State the number of lines in the listing that contain "right". No further words are expected.

Records for this exercise:
══════════
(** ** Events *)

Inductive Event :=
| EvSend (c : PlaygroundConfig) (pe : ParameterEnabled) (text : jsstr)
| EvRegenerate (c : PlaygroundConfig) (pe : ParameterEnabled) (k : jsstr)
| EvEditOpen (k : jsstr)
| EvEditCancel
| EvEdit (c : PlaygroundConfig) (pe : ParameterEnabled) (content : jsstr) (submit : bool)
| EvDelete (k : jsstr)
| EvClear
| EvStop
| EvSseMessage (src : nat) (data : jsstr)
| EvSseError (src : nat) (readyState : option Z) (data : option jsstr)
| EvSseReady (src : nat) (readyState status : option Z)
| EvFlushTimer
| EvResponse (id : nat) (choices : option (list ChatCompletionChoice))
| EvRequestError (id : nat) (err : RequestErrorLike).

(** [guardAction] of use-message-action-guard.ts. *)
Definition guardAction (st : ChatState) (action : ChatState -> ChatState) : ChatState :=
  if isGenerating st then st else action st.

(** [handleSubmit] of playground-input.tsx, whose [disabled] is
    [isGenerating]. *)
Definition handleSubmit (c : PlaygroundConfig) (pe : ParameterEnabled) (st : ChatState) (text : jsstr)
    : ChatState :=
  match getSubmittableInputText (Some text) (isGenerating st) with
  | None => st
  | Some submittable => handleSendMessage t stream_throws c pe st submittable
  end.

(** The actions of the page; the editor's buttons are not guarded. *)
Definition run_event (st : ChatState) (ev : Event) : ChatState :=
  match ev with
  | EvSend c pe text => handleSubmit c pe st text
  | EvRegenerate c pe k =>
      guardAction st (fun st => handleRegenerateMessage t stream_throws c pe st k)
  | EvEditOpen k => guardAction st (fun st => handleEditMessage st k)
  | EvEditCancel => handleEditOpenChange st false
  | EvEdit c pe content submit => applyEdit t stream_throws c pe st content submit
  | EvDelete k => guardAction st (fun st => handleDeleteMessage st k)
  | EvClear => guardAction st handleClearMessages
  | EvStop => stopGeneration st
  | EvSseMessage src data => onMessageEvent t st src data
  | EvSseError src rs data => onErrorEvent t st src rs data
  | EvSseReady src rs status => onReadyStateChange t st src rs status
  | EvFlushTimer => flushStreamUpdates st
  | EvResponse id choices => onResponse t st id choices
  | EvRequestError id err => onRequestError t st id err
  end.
══════════
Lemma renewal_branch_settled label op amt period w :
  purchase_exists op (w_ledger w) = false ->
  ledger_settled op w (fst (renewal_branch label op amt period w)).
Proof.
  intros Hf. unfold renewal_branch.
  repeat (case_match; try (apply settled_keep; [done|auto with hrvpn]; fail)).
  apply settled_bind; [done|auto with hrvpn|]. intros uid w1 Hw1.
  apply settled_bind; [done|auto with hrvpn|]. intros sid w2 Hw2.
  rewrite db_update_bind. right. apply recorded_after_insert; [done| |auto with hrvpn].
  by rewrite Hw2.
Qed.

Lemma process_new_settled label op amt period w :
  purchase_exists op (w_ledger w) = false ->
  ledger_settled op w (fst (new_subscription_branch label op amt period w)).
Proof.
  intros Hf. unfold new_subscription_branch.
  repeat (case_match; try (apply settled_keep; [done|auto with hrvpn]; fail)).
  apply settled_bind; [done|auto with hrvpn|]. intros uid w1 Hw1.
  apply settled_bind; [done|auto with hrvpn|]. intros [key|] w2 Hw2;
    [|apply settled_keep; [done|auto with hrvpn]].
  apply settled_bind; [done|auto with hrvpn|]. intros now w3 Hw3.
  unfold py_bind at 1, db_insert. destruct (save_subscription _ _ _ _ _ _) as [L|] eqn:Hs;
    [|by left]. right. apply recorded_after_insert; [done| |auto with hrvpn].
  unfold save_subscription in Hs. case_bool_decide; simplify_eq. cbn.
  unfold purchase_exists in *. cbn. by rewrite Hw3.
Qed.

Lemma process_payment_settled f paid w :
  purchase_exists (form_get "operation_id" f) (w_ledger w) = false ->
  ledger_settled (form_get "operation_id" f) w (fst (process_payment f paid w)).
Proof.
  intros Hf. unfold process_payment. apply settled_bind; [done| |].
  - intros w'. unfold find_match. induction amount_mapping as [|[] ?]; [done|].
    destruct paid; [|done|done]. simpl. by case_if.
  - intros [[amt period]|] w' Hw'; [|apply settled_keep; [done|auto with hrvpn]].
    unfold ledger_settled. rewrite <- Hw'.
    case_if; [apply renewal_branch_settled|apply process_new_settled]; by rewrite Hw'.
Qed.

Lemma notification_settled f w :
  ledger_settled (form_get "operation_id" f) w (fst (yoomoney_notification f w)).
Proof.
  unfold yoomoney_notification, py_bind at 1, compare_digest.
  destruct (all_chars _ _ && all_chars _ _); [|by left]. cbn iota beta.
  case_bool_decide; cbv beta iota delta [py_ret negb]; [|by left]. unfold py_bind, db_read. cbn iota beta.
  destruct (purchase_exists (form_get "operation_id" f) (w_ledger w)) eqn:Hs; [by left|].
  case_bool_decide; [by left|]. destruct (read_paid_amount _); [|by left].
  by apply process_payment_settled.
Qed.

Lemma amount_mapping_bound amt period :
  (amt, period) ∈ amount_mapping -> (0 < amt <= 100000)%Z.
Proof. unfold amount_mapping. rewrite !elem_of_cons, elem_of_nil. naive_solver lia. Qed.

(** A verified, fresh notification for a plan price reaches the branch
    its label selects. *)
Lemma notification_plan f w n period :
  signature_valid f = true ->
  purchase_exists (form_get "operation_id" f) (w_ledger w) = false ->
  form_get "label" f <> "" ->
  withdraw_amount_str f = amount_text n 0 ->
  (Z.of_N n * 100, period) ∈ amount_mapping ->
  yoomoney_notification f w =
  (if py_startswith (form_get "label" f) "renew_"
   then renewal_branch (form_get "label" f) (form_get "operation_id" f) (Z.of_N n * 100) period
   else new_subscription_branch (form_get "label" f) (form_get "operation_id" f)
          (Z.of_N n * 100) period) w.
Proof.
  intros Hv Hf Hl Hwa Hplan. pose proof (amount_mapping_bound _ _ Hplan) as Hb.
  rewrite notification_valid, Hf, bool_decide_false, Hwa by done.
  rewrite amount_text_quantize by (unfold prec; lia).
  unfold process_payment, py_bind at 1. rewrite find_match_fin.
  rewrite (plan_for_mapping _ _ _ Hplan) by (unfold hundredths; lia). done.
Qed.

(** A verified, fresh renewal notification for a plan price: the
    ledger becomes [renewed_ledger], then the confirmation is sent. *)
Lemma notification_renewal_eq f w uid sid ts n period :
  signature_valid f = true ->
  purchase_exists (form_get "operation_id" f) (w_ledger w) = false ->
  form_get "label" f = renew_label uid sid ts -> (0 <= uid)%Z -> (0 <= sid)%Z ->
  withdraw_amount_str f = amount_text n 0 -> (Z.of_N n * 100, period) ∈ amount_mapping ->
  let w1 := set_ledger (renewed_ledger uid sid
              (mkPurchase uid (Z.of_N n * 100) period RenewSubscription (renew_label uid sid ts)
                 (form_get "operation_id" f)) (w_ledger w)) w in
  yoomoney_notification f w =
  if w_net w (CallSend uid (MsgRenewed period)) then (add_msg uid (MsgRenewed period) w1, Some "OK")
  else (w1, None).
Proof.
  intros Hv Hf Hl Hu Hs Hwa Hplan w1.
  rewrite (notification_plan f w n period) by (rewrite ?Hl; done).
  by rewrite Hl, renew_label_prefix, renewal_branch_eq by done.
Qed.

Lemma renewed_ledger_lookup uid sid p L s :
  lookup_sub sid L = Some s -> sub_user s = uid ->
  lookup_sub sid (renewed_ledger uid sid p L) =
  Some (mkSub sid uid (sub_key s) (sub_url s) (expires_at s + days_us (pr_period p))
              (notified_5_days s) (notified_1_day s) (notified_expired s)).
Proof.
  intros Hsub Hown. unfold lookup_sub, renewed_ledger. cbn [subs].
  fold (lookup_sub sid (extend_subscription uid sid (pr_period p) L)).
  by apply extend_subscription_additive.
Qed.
══════════
Final answer: 2